(** Passes 7 to 9: branches and tags, then the label rules. *)
Lemma import_refs_spec opts G branches tags tr (s s' : Repo) r :
  import_refs read_file G opts branches tags tr s = (r, s') →
  ∃ s1, refs_moved opts s s1 ∧ rules_only s1 s' ∧ (io_label_ruleset opts = None → s' = s1) ∧
    (is_Ok r = true → ∀ short oid, (short, oid) ∈ branches → branch_landed tr.1 branches (r_refs s') short).
Proof.
  unfold import_refs. unfold mbind at 1, M_bind at 1. destruct (M_fold (import_branch opts tr.1) _ branches s) as [rb sb] eqn:Hb.
  assert (refs_moved opts s sb) as Hmb.
  { eapply (M_fold_rel (refs_moved opts)); [|exact Hb]. intros acc [short oid] s0 r0 s1 _ Hone.
    destruct (import_branch_cases _ _ _ _ _ _ _ _ Hone) as [(_ & _ & ->)|(? & ? & ? & ? & ? & _ & _ & _ & _ & _ & _ & ?)]; done. }
  destruct rb as [names|e]; [|intros [= <- <-]; exists sb; by split_and!].
  unfold mbind at 1, M_bind at 1. destruct (M_fold (import_tag G tr.1) names tags sb) as [rt st] eqn:Ht.
  assert (refs_moved opts sb st ∧ tags_only sb st) as [Hmt Hto].
  { split; (eapply M_fold_rel; [apply _| |exact Ht]); intros acc tag s0 r0 s1 _ Hone;
      by destruct (import_tag_moves opts _ _ _ _ _ _ _ Hone). }
  assert (refs_moved opts s st) as Hst by (etrans; [exact Hmb|exact Hmt]).
  assert (∀ short oid, (short, oid) ∈ branches → branch_landed tr.1 branches (r_refs st) short) as Hland.
  { intros short oid Hin. pose proof (branches_land opts tr.1 branches [] (∅, tr.2) s names sb) as Hl.
    destruct (Hl ltac:(by intros ?? ?%elem_of_nil) Hb short oid Hin) as (n & o & b & t & ? & ? & ? & Hv & ?).
    exists n, o, b, t. rewrite Hto by by rewrite Hv. done. }
  destruct rt as [names'|e]; [|intros [= <- <-]; exists st; by split_and!].
  unfold mbind, M_bind. destruct (io_label_ruleset opts) as [ruleset|].
  - destruct (apply_label_ruleset read_file ruleset st) as [ra sa] eqn:Ha. apply ruleset_rules in Ha as Hr.
    intros Heq. assert (s' = sa) as -> by by destruct ra; injection Heq. exists st. split_and!; [done..|].
    intros _. by rewrite (ro_refs _ _ Hr).
  - intros [= <- <-]. exists st. by split_and!.
Qed.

**TO DO**
Please transcribe the data exactly from its first line. End with the line that contains "exists n, o, b, t.".

**EXERCISE OUTPUT**
(** Passes 7 to 9: branches and tags, then the label rules. *)
Lemma import_refs_spec opts G branches tags tr (s s' : Repo) r :
  import_refs read_file G opts branches tags tr s = (r, s') →
  ∃ s1, refs_moved opts s s1 ∧ rules_only s1 s' ∧ (io_label_ruleset opts = None → s' = s1) ∧
    (is_Ok r = true → ∀ short oid, (short, oid) ∈ branches → branch_landed tr.1 branches (r_refs s') short).
Proof.
  unfold import_refs. unfold mbind at 1, M_bind at 1. destruct (M_fold (import_branch opts tr.1) _ branches s) as [rb sb] eqn:Hb.
  assert (refs_moved opts s sb) as Hmb.
  { eapply (M_fold_rel (refs_moved opts)); [|exact Hb]. intros acc [short oid] s0 r0 s1 _ Hone.
    destruct (import_branch_cases _ _ _ _ _ _ _ _ Hone) as [(_ & _ & ->)|(? & ? & ? & ? & ? & _ & _ & _ & _ & _ & _ & ?)]; done. }
  destruct rb as [names|e]; [|intros [= <- <-]; exists sb; by split_and!].
  unfold mbind at 1, M_bind at 1. destruct (M_fold (import_tag G tr.1) names tags sb) as [rt st] eqn:Ht.
  assert (refs_moved opts sb st ∧ tags_only sb st) as [Hmt Hto].
  { split; (eapply M_fold_rel; [apply _| |exact Ht]); intros acc tag s0 r0 s1 _ Hone;
      by destruct (import_tag_moves opts _ _ _ _ _ _ _ Hone). }
  assert (refs_moved opts s st) as Hst by (etrans; [exact Hmb|exact Hmt]).
  assert (∀ short oid, (short, oid) ∈ branches → branch_landed tr.1 branches (r_refs st) short) as Hland.
  { intros short oid Hin. pose proof (branches_land opts tr.1 branches [] (∅, tr.2) s names sb) as Hl.
    destruct (Hl ltac:(by intros ?? ?%elem_of_nil) Hb short oid Hin) as (n & o & b & t & ? & ? & ? & Hv & ?).
    exists n, o, b, t. rewrite Hto by by rewrite Hv. done. }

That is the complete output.